Syria quicksand

Syria quicksand

Years ago pundits warned Western inciters of the so-called Arab Spring, that if the fire of that “spring” was carried to Syria, not only would Syria catch on fire but the consequences of such a development would be felt all over the world. There were even some people who warned that Syria was neither a Libya, nor an Iraq or Tunisia. No one was of course trying to humiliate any one of the three countries that suffered at various degrees from the “democracy nourishing program” of the “Western World.”

Over 1.5 million Iraqis died since the father and son Bush periods and in between them the Clinton administration tried to save the Iraqis from ruthless dictator Saddam Hussein and push that country into an era of democratic governance. What a big success? The world is still battling the consequences of the failed Iraq campaigns of the Americans. The Abu Ghraib torture and prisoner abuse saga testified bitterly to the status the saviors considered best fit the people they saved from a ruthless dictator. Guantanamo Bay stories, likewise, demonstrated how highly Muslims and Islam’s holy book, the Quran, were appreciated.
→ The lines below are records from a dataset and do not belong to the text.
Lemma entered_param_round_trip_witness :
  ∃ a', save_legacy (λ _ _, ret tt) (ret tt) 7 (default_entered_param (lit "a@x.org")) two_relays
        = (Ok tt, a')
    ∧ (load_legacy a').1 = Ok (without_folder (default_entered_param (lit "a@x.org"))).
Proof.
  apply (entered_param_round_trip (PF := PF) (λ _ _, ret tt) (ret tt) 7 (default_entered_param (lit "a@x.org"))
           two_relays two_relays_coherent (λ _, eq_refl None)).
  - vm_compute. reflexivity.
  - vm_compute. split; discriminate.
  - vm_compute. split; discriminate.
Defined.

Definition relays_message : A unit :=
  sync_transports [sample_data (lit "c@x.org") 9]
    [{| rt_addr := lit "b@x.org"; rt_timestamp := 6 |};
     {| rt_addr := lit "a@x.org"; rt_timestamp := 8 |}].

Lemma removed_relays_are_gone_witness :
  let a' := (relays_message two_relays).2 in
  relays_message two_relays = (Ok tt, a')
  ∧ addrs a' = [lit "a@x.org"; lit "c@x.org"]
  ∧ (∀ x rt, x ∈ transports a' → rt ∈ [{| rt_addr := lit "b@x.org"; rt_timestamp := 6 |};
                                        {| rt_addr := lit "a@x.org"; rt_timestamp := 8 |}] →
       rt_addr rt = t_addr x →
       primary a' = Some (t_addr x) ∨ (rt_timestamp rt < t_add_timestamp x)%Z).
Proof.
  assert (E : relays_message two_relays = (Ok tt, (relays_message two_relays).2))
    by (vm_compute; reflexivity).
  split; [exact E|]. split; [vm_compute; reflexivity|].
  exact (proj1 (removed_relays_are_gone _ _ _ _ E)).
Defined.

Lemma deleted_relay_is_deleted_everywhere_witness :
  ∃ row id ts removed, find_transport (lit "b@x.org") (transports two_relays) = Some row
    ∧ multi_device_sync (delete_transport 7 (lit "b@x.org") two_relays).2
      = [(id, to_json {| si_timestamp := 7; si_data := Known (Transports ts removed) |})]
    ∧ ∀ b b' x, sync_transports ts removed b = (Ok tt, b') → x ∈ transports b' →
        t_addr x = lit "b@x.org" →
        primary b' = Some (lit "b@x.org")
        ∨ (7 < t_add_timestamp x ∧ t_add_timestamp row < t_add_timestamp x)%Z.
Proof.
  apply (deleted_relay_is_deleted_everywhere 7 (lit "b@x.org") two_relays _ two_relays_coherent).
  - vm_compute. reflexivity.
  - vm_compute. reflexivity.
Defined.

(** A message that lists a relay and is processed after the one that removes it brings the relay
    back, although the removal is not older than the addition: removals that were received are
    recorded but not consulted. *)
Theorem late_addition_undoes_removal :
  let a1 := (sync_transports [] [{| rt_addr := lit "b@x.org"; rt_timestamp := 6 |}] two_relays).2 in
  let a2 := (sync_transports [sample_data (lit "b@x.org") 6] [] a1).2 in
  addrs a1 = [lit "a@x.org"] ∧ removed_transports a1 = [(lit "b@x.org", 6%Z)]
  ∧ addrs a2 = [lit "a@x.org"; lit "b@x.org"].
Proof. vm_compute. done. Qed.
End Witnesses.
Mind you, most of these stories were written by the American media, demonstrating the existence of democratic norms, including press freedom and tolerance of “nasty” journalists investigating the dirty laundry of the “most powerful ones.”

In any case, when people started saying the time had come for a change of regime or war drums started to beat for Syria, some went to the extent of warning that such a development would be no less that stirring up a hornet’s nest and the resulting colossal impact on global security of such an adventure might carry the world to what French apothecary and reputed seer Michel de Nostredame (Nostradamus) predicted back in the 1500s as the “Great War” that started in the east.

For the past almost four years, at varying degrees, everyone has been suffering from the consequences of the Syria “democratization program.” Of course the biggest price is paid by the people of Syria. Is it over? Unfortunately more is in the pipeline, as not only has Russia become entangled militarily in the Syria quicksand, the Americans and the Turks, of course with some other “local” allies like the Saudis and the Qataris, are reported to be in preparation for an enforced aerial campaign on the remaining military muscle of the government of Syrian President Bashar al-Assad, and of course the Islamic State of Iraq and the Levant (ISIL) terrorist gang.

There are even claims that Turkey has stockpiled a huge armored presence on the border with Syria and is pondering a land operation simultaneously or immediately after the new U.S.-led aerial enforced campaign. The fundamental aim of Turkey is unfortunately not to battle ISIL terrorists but to create a “safe haven” in Syria, long and large enough to prevent a Syrian Kurdish self-rule area from coming into “physical contact” with the Iraqi Kurdish region. The aim of this policy is obvious… Turkey is scared of the prospect of Kurds acquiring some sort of statehood with American-led international backing. The Americans, to soothe Turkey’s objections, declared last week that they stopped providing arms and ammunition to Syrian Kurds and their contributions would be directed to “mild” Arab elements, but everyone dealing with these issues knows well that Americans “never ever” provided arms, ammunition or food to the outlawed Kurdistan Workers’ Party (PKK) either. Americans have always been trustworthy allies of Turkey on this issue.

In Turkey, people sometimes joke, saying, “Who died of telling lies?” Turkish-American relations are just in that mood on the anti-terrorism business. Probably Turkey’s terrorists and America’s terrorists are not the same.

Turkey’s obsession with the prospect of creation of a Kurdish state, its persistent demand of declaration of a no-fly zone and creation of a safe haven which could host millions of new Syrian refugees of course are all based on some legitimate fears. A country that already has over three million Syrian refugees, who spent over the past years more than $8 billion because of the massive refugee problem it was almost left alone to deal with, has the right to be worried of the consequences of a prolonged civil war in Syria. As a country suffering from PKK terrorism for many decades and seeing how the gang has been using the Syria situation to consolidate itself and the abetting of Syrian Kurds by the Americans and the others as “partners” in the fight against ISIL, as if those arms don’t end up in the hands of PKK attacking Turkey, Turkey has all the right to demand “swift and result oriented action” on Syria.

But, a land war might end up triggering something so far unthinkable. What if Iran or worse Russia takes action on land as well in support of their ally Syrian regime? What will happen if body bags start flooding Turkish streets?